HiMu: Hierarchical Multimodal Frame Selection for Long Video Question Answering
AI 摘要
HiMu是一种高效的无训练长视频问答框架,通过分层多模态帧选择提升性能。
主要贡献
- 提出HiMu框架,实现高效的长视频问答
- 使用分层逻辑树分解问题,利用轻量级专家处理多模态信息
- 在多个数据集上验证了HiMu的效率和准确性,超越现有方法
方法论
利用LLM将问题分解为逻辑树,各分支调用轻量级专家提取多模态特征,并通过模糊逻辑运算进行组合推理。
原文摘要
Long-form video question answering requires reasoning over extended temporal contexts, making frame selection critical for large vision-language models (LVLMs) bound by finite context windows. Existing methods face a sharp trade-off: similarity-based selectors are fast but collapse compositional queries into a single dense vector, losing sub-event ordering and cross-modal bindings; agent-based methods recover this structure through iterative LVLM inference, but at prohibitive cost. We introduce HiMu, a training-free framework that bridges this gap. A single text-only LLM call decomposes the query into a hierarchical logic tree whose leaves are atomic predicates, each routed to a lightweight expert spanning vision (CLIP, open-vocabulary detection, OCR) and audio (ASR, CLAP). The resulting signals are normalized, temporally smoothed to align different modalities, and composed bottom-up through fuzzy-logic operators that enforce temporal sequencing and adjacency, producing a continuous satisfaction curve.

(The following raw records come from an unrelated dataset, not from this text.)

Lemma block_to_out_tells b : showable b → ∃ d, block_to_out b = Ok d ∧ tells_block b d.
Proof.
  intros [Hm Hh Hw Htxs]. destruct (transactions_out_tell _ Htxs) as (ds & Hds & Htell).
  unfold block_to_out, BlockOut. rewrite Hds. cbn [mbind res_bind]. rewrite (int_field_whole _ Hw).
  cbn [mbind res_bind]. eexists. split; [reflexivity|]. split.
  - intros clock. set (d := [_; _; _; _; _; _; _; _]). unfold Block.from_dict, dict_index, dict_get_or.
    change (dict_get "transactions" d) with (Some (JArr (JObj <$> ds))).
    change (dict_get "index" d) with (Some (JNum (PInt (Block.index b)))).
    change (dict_get "previous_hash" d) with (Some (JStr (Block.previous_hash b))).
    change (dict_get "timestamp" d) with (Some (JNum (as_whole (Block.timestamp b)))).
    change (dict_get "nonce" d) with (Some (JNum (PInt (Block.nonce b)))).
    change (dict_get "difficulty" d) with (Some (JNum (PInt (Block.difficulty b)))).
    change (dict_get "merkle_root" d) with (Some (JStr (Block.merkle_root b))).
    change (dict_get "hash" d) with (Some (JStr (Block.hash b))).
    assert (Hfrom : res_map (λ tx, Block.as_obj "transactions" tx ≫= Transaction.from_dict clock) (JObj <$> ds) =
      Ok (shown_tx <$> Block.transactions b)).
    { clear -Htell. induction Htell as [|tx d txs ds [Hd _] _ IH]; [done|].
      rewrite !fmap_cons. cbn [res_map Block.as_obj mbind res_bind]. by rewrite Hd, IH. }
    cbn [Block.as_list mbind res_bind]. rewrite Hfrom.
    cbn [Block.as_int as_str Block.as_num py_int as_whole num_int num_val as_str_or_empty mbind res_bind].
    assert ((if Block.index b =? 0 then Ok (as_whole (Block.timestamp b))
             else PInt <$> Ok (num_int (Block.timestamp b))) = Ok (as_whole (Block.timestamp b))) as ->.
    { by destruct (Block.index b =? 0). }
    cbn [mbind res_bind]. unfold Block.init. by rewrite Block.post_init_recorded.
  - exists ds. split; [done|]. eapply Forall2_impl; [exact Htell|]. by intros tx d [_ ?].
Qed.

Evaluations on Video-MME, LongVideoBench and HERBench-Lite show that HiMu advances the efficiency-accuracy Pareto front: at 16 frames with Qwen3-VL 8B it outperforms all competing selectors, and with GPT-4o it surpasses agentic systems operating at 32-512 frames while requiring roughly 10x fewer FLOPs.